(Stored data)
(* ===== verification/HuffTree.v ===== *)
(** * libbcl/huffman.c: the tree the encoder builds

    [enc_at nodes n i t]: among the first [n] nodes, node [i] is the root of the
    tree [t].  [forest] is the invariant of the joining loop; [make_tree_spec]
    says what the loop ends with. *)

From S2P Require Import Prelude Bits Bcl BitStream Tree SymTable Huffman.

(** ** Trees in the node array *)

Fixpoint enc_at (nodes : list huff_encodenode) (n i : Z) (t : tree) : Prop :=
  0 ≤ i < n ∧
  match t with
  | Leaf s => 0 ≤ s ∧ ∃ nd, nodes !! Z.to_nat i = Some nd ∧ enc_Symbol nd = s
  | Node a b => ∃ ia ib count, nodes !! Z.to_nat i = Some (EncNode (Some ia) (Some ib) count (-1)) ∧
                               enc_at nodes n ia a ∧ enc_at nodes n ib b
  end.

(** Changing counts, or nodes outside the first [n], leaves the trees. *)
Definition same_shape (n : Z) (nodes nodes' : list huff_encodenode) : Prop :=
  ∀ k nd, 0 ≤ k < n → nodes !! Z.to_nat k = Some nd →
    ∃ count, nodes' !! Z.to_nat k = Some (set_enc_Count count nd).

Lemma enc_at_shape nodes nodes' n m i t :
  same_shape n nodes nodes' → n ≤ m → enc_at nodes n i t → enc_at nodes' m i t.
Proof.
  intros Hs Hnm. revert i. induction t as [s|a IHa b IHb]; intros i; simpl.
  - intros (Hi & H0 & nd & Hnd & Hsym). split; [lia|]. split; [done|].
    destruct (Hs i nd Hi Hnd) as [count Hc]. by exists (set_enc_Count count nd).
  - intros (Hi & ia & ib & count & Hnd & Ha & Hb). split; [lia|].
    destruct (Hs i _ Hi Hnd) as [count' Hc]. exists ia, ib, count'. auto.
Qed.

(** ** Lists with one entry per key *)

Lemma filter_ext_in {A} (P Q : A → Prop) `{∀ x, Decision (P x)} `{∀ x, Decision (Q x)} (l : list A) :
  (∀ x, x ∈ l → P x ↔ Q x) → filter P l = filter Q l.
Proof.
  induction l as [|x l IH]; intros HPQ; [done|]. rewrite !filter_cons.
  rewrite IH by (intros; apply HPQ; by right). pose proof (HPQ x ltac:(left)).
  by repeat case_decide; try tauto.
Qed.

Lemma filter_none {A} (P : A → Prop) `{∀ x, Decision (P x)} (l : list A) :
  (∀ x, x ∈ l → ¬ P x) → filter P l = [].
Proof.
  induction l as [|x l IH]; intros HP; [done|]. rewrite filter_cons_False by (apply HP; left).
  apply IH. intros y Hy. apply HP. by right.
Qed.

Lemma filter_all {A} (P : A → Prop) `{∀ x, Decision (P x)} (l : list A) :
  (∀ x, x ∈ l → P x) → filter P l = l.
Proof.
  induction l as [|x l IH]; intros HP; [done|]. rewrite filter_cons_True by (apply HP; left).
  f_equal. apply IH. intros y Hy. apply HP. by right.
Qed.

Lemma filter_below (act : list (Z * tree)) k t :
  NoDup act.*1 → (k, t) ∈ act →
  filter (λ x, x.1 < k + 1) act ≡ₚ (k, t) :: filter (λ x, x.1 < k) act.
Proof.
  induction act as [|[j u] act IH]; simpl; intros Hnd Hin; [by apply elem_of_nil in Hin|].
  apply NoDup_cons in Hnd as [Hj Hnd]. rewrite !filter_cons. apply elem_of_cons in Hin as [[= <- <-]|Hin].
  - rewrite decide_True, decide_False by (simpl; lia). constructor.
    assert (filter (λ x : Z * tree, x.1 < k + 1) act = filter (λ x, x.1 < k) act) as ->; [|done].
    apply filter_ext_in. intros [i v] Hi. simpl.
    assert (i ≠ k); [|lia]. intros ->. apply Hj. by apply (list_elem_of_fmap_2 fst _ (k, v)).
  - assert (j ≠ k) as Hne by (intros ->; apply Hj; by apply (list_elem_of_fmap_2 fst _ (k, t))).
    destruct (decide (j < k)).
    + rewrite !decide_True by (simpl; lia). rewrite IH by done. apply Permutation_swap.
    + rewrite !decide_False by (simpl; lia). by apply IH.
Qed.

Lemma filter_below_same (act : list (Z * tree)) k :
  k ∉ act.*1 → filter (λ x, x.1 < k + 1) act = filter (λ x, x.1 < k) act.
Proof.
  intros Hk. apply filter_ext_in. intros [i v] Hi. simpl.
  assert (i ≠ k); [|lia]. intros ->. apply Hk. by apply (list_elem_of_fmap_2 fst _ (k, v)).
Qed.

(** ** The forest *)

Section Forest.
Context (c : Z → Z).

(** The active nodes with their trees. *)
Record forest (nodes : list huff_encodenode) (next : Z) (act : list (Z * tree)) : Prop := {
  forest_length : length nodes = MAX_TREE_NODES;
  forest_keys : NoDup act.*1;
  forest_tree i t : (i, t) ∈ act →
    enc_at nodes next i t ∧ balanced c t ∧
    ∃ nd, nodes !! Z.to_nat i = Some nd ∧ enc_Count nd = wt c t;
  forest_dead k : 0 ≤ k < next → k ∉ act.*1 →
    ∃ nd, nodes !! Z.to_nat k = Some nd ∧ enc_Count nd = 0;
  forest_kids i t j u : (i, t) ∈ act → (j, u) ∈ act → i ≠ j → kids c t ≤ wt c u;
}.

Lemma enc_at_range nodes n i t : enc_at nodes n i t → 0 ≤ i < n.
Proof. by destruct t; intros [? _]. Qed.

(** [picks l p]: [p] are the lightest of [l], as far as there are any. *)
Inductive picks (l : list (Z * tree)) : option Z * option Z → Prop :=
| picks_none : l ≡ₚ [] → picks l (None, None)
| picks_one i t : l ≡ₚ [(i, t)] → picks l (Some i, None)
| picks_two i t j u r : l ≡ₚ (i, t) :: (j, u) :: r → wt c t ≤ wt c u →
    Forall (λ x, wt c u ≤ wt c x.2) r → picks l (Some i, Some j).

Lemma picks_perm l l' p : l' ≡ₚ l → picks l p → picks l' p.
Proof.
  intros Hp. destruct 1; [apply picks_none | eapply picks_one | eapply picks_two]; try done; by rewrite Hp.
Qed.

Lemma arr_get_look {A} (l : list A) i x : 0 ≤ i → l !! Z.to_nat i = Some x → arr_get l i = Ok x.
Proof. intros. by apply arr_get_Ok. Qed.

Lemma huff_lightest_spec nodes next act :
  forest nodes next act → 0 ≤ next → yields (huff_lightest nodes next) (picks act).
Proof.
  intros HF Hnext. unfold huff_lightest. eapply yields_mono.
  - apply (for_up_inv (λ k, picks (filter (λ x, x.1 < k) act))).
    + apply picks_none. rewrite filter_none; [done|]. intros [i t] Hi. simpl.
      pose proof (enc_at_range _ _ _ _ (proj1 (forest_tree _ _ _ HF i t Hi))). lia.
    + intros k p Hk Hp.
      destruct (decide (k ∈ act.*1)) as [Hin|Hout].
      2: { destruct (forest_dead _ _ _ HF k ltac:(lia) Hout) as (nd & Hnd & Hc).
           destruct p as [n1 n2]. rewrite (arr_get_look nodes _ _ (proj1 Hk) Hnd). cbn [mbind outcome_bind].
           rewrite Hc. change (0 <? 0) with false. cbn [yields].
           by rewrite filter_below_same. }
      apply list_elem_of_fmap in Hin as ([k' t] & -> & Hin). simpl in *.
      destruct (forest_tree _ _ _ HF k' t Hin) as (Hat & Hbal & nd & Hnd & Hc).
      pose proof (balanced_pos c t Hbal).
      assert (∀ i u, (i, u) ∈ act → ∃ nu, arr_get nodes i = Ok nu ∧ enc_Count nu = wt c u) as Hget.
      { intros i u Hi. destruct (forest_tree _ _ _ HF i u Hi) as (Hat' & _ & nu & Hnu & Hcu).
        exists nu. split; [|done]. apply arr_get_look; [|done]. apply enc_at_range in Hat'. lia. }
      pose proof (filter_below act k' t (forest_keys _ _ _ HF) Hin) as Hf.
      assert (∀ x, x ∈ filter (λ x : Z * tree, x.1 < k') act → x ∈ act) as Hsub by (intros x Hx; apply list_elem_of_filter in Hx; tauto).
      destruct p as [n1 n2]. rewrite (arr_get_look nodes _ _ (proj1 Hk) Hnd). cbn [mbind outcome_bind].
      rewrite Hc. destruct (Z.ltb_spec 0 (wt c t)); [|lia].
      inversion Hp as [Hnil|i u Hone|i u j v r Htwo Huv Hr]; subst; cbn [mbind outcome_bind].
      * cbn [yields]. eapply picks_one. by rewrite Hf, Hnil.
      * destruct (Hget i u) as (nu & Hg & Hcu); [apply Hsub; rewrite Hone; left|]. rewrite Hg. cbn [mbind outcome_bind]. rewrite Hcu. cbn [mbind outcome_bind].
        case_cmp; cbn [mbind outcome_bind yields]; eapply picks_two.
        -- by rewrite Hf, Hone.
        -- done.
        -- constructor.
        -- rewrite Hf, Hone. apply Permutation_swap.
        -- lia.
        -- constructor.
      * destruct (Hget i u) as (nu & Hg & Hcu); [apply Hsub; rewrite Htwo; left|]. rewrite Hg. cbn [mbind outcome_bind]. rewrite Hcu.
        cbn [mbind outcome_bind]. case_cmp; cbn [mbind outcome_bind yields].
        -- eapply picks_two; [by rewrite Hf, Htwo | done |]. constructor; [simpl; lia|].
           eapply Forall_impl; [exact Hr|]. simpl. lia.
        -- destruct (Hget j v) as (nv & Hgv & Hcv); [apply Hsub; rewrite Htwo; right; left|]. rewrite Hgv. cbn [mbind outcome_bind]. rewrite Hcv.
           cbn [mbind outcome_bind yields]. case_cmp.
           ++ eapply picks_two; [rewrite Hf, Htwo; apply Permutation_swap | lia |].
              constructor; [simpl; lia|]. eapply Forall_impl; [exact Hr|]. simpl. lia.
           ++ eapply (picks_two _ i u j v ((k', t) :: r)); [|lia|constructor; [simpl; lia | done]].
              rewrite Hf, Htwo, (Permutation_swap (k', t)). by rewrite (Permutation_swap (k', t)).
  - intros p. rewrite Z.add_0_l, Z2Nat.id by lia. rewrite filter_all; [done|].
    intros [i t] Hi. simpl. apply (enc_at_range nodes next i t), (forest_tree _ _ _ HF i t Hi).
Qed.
* * *
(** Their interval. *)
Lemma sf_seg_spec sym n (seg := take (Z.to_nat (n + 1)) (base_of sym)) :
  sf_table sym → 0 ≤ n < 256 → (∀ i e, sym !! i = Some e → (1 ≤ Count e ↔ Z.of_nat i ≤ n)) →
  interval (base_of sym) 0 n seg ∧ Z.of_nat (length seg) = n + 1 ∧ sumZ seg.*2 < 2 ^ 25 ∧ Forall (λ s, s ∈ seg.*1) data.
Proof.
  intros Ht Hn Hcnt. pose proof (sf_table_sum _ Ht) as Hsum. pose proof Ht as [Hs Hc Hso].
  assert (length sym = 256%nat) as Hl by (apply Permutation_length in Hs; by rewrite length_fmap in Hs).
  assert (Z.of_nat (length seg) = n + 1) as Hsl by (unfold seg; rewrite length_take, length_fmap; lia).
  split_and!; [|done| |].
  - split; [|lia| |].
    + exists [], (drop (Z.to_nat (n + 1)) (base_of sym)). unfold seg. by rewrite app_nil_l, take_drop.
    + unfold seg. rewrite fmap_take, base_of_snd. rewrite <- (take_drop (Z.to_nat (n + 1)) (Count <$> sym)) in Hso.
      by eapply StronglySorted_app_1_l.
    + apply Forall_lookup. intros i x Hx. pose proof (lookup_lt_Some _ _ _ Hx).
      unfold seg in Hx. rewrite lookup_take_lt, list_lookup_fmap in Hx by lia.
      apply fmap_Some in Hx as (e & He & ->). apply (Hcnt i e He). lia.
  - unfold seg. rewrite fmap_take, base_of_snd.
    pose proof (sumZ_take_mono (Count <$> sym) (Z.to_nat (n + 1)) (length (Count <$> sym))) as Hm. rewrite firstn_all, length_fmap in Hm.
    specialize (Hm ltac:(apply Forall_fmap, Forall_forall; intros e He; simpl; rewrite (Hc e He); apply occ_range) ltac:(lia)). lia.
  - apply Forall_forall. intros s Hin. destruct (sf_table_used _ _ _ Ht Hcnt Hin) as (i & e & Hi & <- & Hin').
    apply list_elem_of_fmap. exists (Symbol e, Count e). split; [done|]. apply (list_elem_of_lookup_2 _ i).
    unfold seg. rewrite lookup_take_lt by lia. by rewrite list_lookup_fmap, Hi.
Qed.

**Task details:**
There is a run of lines above from the one with "Lemma picks_perm l" to the one with "- apply (for_up_inv"; print exactly that run, both ends included, and nothing else.

**Task solution:**
Lemma picks_perm l l' p : l' ≡ₚ l → picks l p → picks l' p.
Proof.
  intros Hp. destruct 1; [apply picks_none | eapply picks_one | eapply picks_two]; try done; by rewrite Hp.
Qed.

Lemma arr_get_look {A} (l : list A) i x : 0 ≤ i → l !! Z.to_nat i = Some x → arr_get l i = Ok x.
Proof. intros. by apply arr_get_Ok. Qed.

Lemma huff_lightest_spec nodes next act :
  forest nodes next act → 0 ≤ next → yields (huff_lightest nodes next) (picks act).
Proof.
  intros HF Hnext. unfold huff_lightest. eapply yields_mono.
  - apply (for_up_inv (λ k, picks (filter (λ x, x.1 < k) act))).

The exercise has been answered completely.